Vitari retrocedió unos cuantos pasos y se volvió hacia la luz que entraba por la puerta, a tiempo de escuchar que Escalofríos decía:
—¡Me caí en un río!
—¿Cómo dices?
—Cuando era joven. La primera vez que salía de incursión. Me emborraché, salí a orinar y me caí al río. La corriente me quitó los pantalones y me arrastró más de setecientos pasos. Cuando regresé al campamento, estaba casi de color azul por el frío, y tan escalofriado que casi se me caían los dedos por la tiritona.
—¿Y?
—Pues que por eso me pusieron el nombre de Escalofríos. Me lo preguntaste. En Sipani —e hizo una mueca. Era como si acabara de descubrir el lado alegre de aquellos días. Vitari siguió convertida en una silueta negra y delgada hasta que instantes después desapareció por la puerta—. Bueno, jefa, creo que tú y yo…
—¡Y yo!
Escalofríos se volvió en redondo para coger su hacha. Monza se había agachado a su lado, con la espada medio desenvainada mientras ambos tensionaban los músculos en la oscuridad. El rostro burlón de Ishri, medio caído hacia un lado, asomaba por la puerta que llevaba al pajar.
—He venido para desear a mis dos héroes una feliz tarde —bajó por la escalera con la cara por delante, tan elástica como si su cuerpo cubierto de vendas careciese de huesos. Luego se puso de pie, increíblemente delgada sin su casaca, y caminó tranquilamente por la paja hasta llegar al cadáver de Day—. Uno de tus asesinos mató al otro. Tienes unos cuantos asesinos —cuando miró a Escalofríos con ojos tan negros como el carbón, él agarró con fuerza su hacha.
—Maldita magia —murmuró—. Es aún peor que los bancos.
Ella se levantó, enseñando sus dientes de color blanco con una mueca de ira, y tocó con un dedo el filo del hacha, bajándola lentamente hasta el suelo. Luego preguntó:
—¿Puedo suponer que el asesinato de tu viejo amigo Carpi te resultó placentero?
—Fiel ha muerto —dijo Monza, mientras envainaba de golpe su espada—, por si lo que querías con tu jodida actuación era saber si le había matado.

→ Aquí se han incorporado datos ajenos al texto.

(* ===== verification/IpTcp.v ===== *)
(** * Packets under the session table

    The build with TCP: the branch behind the headers is the system of [SsnSys], whose
    channel and pool of blocks are those of any implementation.  Its laws follow from the
    events of the table, so the dispatch, the path of IP packets and the session table
    together own every packet once: those TCP keeps are exactly those on the accounts of
    the table. *)

From stdpp Require Import list functions gmultiset.
From S2P Require Import Prelude Bytes VlanCheck Timestamp TcpFlow SsnBlock SsnBlockProps Ssn SsnTuple SsnInv SsnStep SsnSys SsnEvents SsnThm.
From S2P Require Work WorkThm IpPath IpPathThm.
#[local] Open Scope Z_scope.

Section tcp.
Context {C P : Type} {channel : SsnSink C} {sink_ok : C -> Prop} {channel_laws : SsnSinkLaws C sink_ok}
  {pool : Fpa P} {blocks : list Z} {fpa_ok : P -> list Z -> Prop} {pool_laws : FpaLaws P blocks fpa_ok}.
Variables (crc : Z -> Z -> Z) (cpu_freq : Z) (hdr_stack : list Z) (fuel : nat).
Hypothesis Hstack : length hdr_stack = 16%nat.
Hypothesis Hfuel : (length blocks + 1 < fuel)%nat.
#[local] Abbreviation system := (sys (C := C) (P := P)).

(** The work entry as the session table takes it: its name, length and the bytes of the IP
    packet. *)
Definition tcp_work_of (p : IpPath.ip_pkt) : tcp_work :=
  TcpWork (Work.w_id (IpPath.p_work p)) (Work.w_len (IpPath.p_work p)) (IpPath.ip_ptr p).

(** Nothing but TCP is compiled in; the timers of sessions are events of their own. *)
Definition tcp_branches : IpPath.Branches system := {|
  IpPath.frcore_rule_process _ _ := None; IpPath.frcore_acl_process _ _ := None;
  IpPath.frcore_tcp_process p s := sys_do crc cpu_freq hdr_stack fuel (Packet (tcp_work_of p) (IpPath.smac p) (IpPath.dmac p)) s;
  IpPath.frcore_forward_simple_pkt_to_fifo _ _ := None; IpPath.fifo_timer _ _ := None; IpPath.session_timer _ _ := None |}.

(** The build with the VLAN check and TCP. *)
Definition tcp_config : IpPath.ip_config := IpPath.IpConfig true false false false false true false.

(** The table is well formed and accounts for [base] and the entries [l]. *)
Definition table_ok (base : gmultiset Z) (l : list Z) (s : system) : Prop :=
  (exists lost, sys_ok (sink_ok := sink_ok) (blocks := blocks) (fpa_ok := fpa_ok) crc hdr_stack s lost) /\
  account s = base ⊎ list_to_set_disj l.

(** A packet whose TCP header and payload are in its buffer. *)
Definition tcp_good (w : Work.wqe) : Prop :=
  packet_test (TcpWork (Work.w_id w) (Work.w_len w) (drop (Z.to_nat (IpPath.ip_start w)) (Work.ether_of w))) = true.

Lemma seen_verdict s k w h rv s' : spec_step s (Seen k w h rv) s' -> rv = FRCORE_ACT_DROP \/ rv = FRCORE_ACT_UNFREE.
Proof. inversion 1; auto. Qed.

Lemma tcp_laws base : IpPathThm.BranchLaws tcp_config tcp_branches (table_ok base) (table_ok base) tcp_good (fun _ => False).
Proof using Hfuel Hstack channel_laws pool_laws.
  split; try done. intros l p s _ [[lost Hs] Hacc] Hf Hg. unfold tcp_good in Hg. rewrite <- (IpPathThm.fp_hdr _ Hf) in Hg.
  destruct (packet_test_ok _ Hg) as [h Hh]. pose proof (p_parse _ _ Hh) as Ep. cbn [w_ip] in Ep.
  destruct (event_post_ok crc cpu_freq hdr_stack fuel Hstack Hfuel (Packet (tcp_work_of p) (IpPath.smac p) (IpPath.dmac p)) s lost Hs)
    as (rv & s' & lost' & E & Hs' & _ & _ & Hstep & Ha & _); [by exists h|].
  exists rv, s'. split; [exact E|]. unfold label_of in Hstep. cbn [tcp_work_of w_ip] in Hstep. rewrite Ep in Hstep. apply seen_verdict in Hstep. split.
  - split; [by exists lost'|]. rewrite Ha, Hacc. cbn [given tcp_work_of w_name]. change FRCORE_ACT_UNFREE with Work.FRCORE_ACT_UNFREE.
    rewrite list_to_set_disj_app. destruct (rv =? _); simpl; multiset_solver.
  - destruct Hstep as [-> | ->]; [by right|by left].
Qed.


(** C34: A tagged packet that the table took over: the VLAN check replaces TCP's verdict, and the
    dispatch frees an entry that is on the accounts of the table. *)
Theorem tagged_tcp_packet_freed (base : gmultiset Z) (rx_on link_status : Z -> bool) (k : list Z) (w : Work.wqe)
    (c c' : Work.core (IpPath.ip_sys system)) (rv : Z) :
  IpPathThm.path_ok (table_ok base) k (Work.comp c) -> IpPathThm.work_fits w -> tcp_good w -> Work.w_vlan_valid w = true ->
  IpPath.frcore_pkt_work_process (Branches0 := tcp_branches) tcp_config rx_on link_status w c = Some (rv, c') ->
  Work.fates c' = Work.fates c ++ [(Work.w_id w, Work.Kept)] ->
  Work.fates (Work.act_on w rv c') = Work.fates c ++ [(Work.w_id w, Work.Kept); (Work.w_id w, Work.Freed)] /\
  account (IpPath.branches (Work.comp (Work.act_on w rv c'))) = account (IpPath.branches (Work.comp c)) ⊎ {[+ Work.w_id w +]}.
Proof using Hfuel Hstack channel_laws pool_laws.
  intros Hok Hf Hg Hv E Hfs. assert (IpPathThm.overridden tcp_config w = true) as Ho by (unfold IpPathThm.overridden; by rewrite Hv).
  assert (Work.w_not_IP w || IpPathThm.judged tcp_config w = true) as Hj by (unfold IpPathThm.judged; rewrite Ho; by rewrite !orb_true_r).
  destruct (IpPathThm.pkt_work_spec (laws := tcp_laws base) tcp_config rx_on link_status k w c eq_refl Hok Hf Hj (fun _ _ => Hg))
    as (rv' & c2 & ks & E2 & Hok2 & Hw & Hf2).
  rewrite E in E2. injection E2 as <- <-. rewrite Hfs in Hf2. apply app_inv_head in Hf2.
  destruct Hw as [[-> _]|(-> & _ & _ & Hr)]; [done|]. rewrite Ho in Hr. subst rv.
  destruct (WorkThm.act_on_spec w Work.FRCORE_ACT_FORWARD c') as [-> ->]. rewrite Hfs, <- app_assoc. split; [done|].
  destruct (IpPathThm.po_branches _ _ _ Hok2) as [_ ->]. destruct (IpPathThm.po_branches _ _ _ Hok) as [_ ->].
  rewrite list_to_set_disj_app. simpl. multiset_solver.
Qed.
End tcp.

(** ** A packet on a small table *)

(** A packet of TCP in an ethernet frame, with what lies behind it in its buffer. *)
Definition tcp_frame (tag : list Z) : list Z :=
  [2; 0; 0; 0; 0; 1; 2; 0; 0; 0; 0; 2] ++ tag ++ [8; 0] ++ demo_bytes 0x0a000001 0x0a000002 1234 80 5000 TH_SYN [] ++ replicate 64 0.
Definition tcp_packet (id : Z) (tagged : bool) : Work.wqe :=
  Work.Wqe id 0 false false Work.OTHER_OP 0 0 0 60 false Work.UNKNOWN_ERR 1 (if tagged then 18 else 14) 0 false false tagged false true []
    (tcp_frame (if tagged then [0x81; 0; 0; 5] else [])).

#[local] Abbreviation demo_start := (Work.Core (IpPath.ip_load demo_0) (fun _ => 0) [] []).
#[local] Abbreviation demo_table_ok := (table_ok (sink_ok := list_sink_ok) (blocks := demo_blocks) (fpa_ok := eq) demo_crc demo_stack (account demo_0)).
#[local] Abbreviation demo_handlers := (IpPath.path_handlers (Branches0 := tcp_branches demo_crc 1000 demo_stack 10) tcp_config (fun _ => true) (fun _ => true)).

Lemma demo_start_ok : IpPathThm.path_ok demo_table_ok [] (Work.comp demo_start).
Proof.
  apply IpPathThm.ip_load_ok. split; [exists 0; apply start_ok, demo_cold_ok|]. simpl. by rewrite gmultiset_disj_union_right_id.
Qed.

Lemma tcp_packet_fits id tagged : IpPathThm.work_fits (tcp_packet id tagged).
Proof. destruct tagged; split; vm_compute; try lia; try done; split; congruence. Qed.

Lemma tcp_packet_good id : IpPathThm.path_good (tcp_good := tcp_good) tcp_config (tcp_packet id false).
Proof.
  split; [apply tcp_packet_fits|split; [done|intros _ _; split; [done|vm_compute; reflexivity]]].
Qed.


Lemma tagged_good : tcp_good (tcp_packet 1 true).
Proof. vm_compute. reflexivity. Qed.

Definition fates_of {S : Type} (o : option (Z * Work.core S)) : option (list (Z * Work.fate)) :=
  match o with Some (_, c) => Some (Work.fates c) | None => None end.

Lemma fates_of_Some {S : Type} (o : option (Z * Work.core S)) l : fates_of o = Some l -> exists rv c', o = Some (rv, c') /\ Work.fates c' = l.
Proof. destruct o as [[rv c']|]; [|done]. intros [= <-]. by exists rv, c'. Qed.

Lemma tagged_kept :
  fates_of (IpPath.frcore_pkt_work_process (Branches0 := tcp_branches demo_crc 1000 demo_stack 10) tcp_config (fun _ => true) (fun _ => true)
    (tcp_packet 1 true) demo_start) = Some [(1, Work.Kept)].
Proof. vm_compute. reflexivity. Qed.

Lemma tagged_tcp_packet_freed_witness : exists rv c',
  IpPath.frcore_pkt_work_process (Branches0 := tcp_branches demo_crc 1000 demo_stack 10) tcp_config (fun _ => true) (fun _ => true)
    (tcp_packet 1 true) demo_start = Some (rv, c') /\
  Work.fates (Work.act_on (tcp_packet 1 true) rv c') = Work.fates demo_start ++ [(Work.w_id (tcp_packet 1 true), Work.Kept); (Work.w_id (tcp_packet 1 true), Work.Freed)] /\
  account (IpPath.branches (Work.comp (Work.act_on (tcp_packet 1 true) rv c'))) = account (IpPath.branches (Work.comp demo_start)) ⊎ {[+ Work.w_id (tcp_packet 1 true) +]}.
Proof.
  destruct (fates_of_Some _ _ tagged_kept) as (rv & c' & E & Hk). exists rv, c'. split; [exact E|].
  exact (tagged_tcp_packet_freed demo_crc 1000 demo_stack 10 eq_refl demo_fuel (account demo_0) (fun _ => true) (fun _ => true) [] (tcp_packet 1 true)
    demo_start c' rv demo_start_ok (tcp_packet_fits 1 true) tagged_good eq_refl E Hk).
Defined.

—Tienes una extraña manera de celebrar las cosas —levantó sus largos brazos hacia el cielo—. ¡La venganza es tuya! ¡Agradécesela a Dios!
—Orso sigue vivo.
—¡Ah, claro! —Ishri abrió tanto los ojos que Escalofríos se preguntó si podría volver a cerrarlos—. Cuando Orso muera, entonces sonreirás.
—¿Y a ti qué te importa si sonrío o no?
—¿Importarme? En absoluto. Vosotros, los de Styria, tenéis el hábito de fanfarronear y fanfarronear, pero sin mover un dedo. Me gusta encontrar a alguien capaz de terminar un trabajo. Termínalo y frunce el ceño todo lo que quieras —pasó los dedos por encima de la mesa y, como accidentalmente, apagó los mecheros con la palma de la mano—. Por cierto, hablando del trabajo, ¿puedo recordarte que le dijiste a nuestro común amigo el duque Rogont que las Mil Espadas se pondrían de su parte?
—Si el oro del emperador comienza a llegar…
—Mira en el bolsillo de tu camisa.
Monza frunció una ceja mientras sacaba algo de su bolsillo y lo acercaba a la luz. Una enorme moneda de oro rojo, que relucía con esa sensación tan cálida que el oro suele proporcionar a la persona que lo toca.
—Es muy bonita, pero necesitare unas cuantas más.
—Oh, habrá más. Por lo que me dijeron, las montañas de Gurkhul están hechas de oro —observó los bordes chamuscados del agujero practicado en el rincón del granero y chasqueó la lengua, muy contenta—. No lo he perdido. —Entonces retorció su cuerpo por el hueco como hubiese hecho un zorro al meterse entre las maderas de una empalizada y desapareció.
Escalofríos aguardó durante un momento y luego se acercó a Monza, diciendo:
—Aunque no lo lamente, creo que a ella le pasa algo extraño.
—No me digas. Tienes un gran talento para calar a la gente —Monza se volvió sin sonreír y salió del granero.
Escalofríos se quedó durante un buen rato, observando preocupado el cuerpo de Day, mirando a todas partes, sintiendo cómo le picaban las cicatrices del lado izquierdo de la cara. Cosca muerto, Day muerta, Vitari había desertado, lo mismo que Amistoso, y Morveer había huido; tal y como pintaban las cosas, debía de haberse vuelto contra ellos. Demasiado para tan alegre compañía. Hubiera debido sentirse lleno de nostalgia por los amigos tan alegres que había tenido hacía tantos años, por las bandas de hermanos de las que había formado parte. Unidos en una causa común, aunque ésta sólo fuera la de seguir con vida. El Sabueso, Hosco Harding y Tul Duru. Incluso Dow el Negro, todos ellos, hombres que seguían un código. Pero todos se habían desvanecido para dejarle solo. Allí abajo, en Styria, donde nadie seguía un código que valiese un carajo.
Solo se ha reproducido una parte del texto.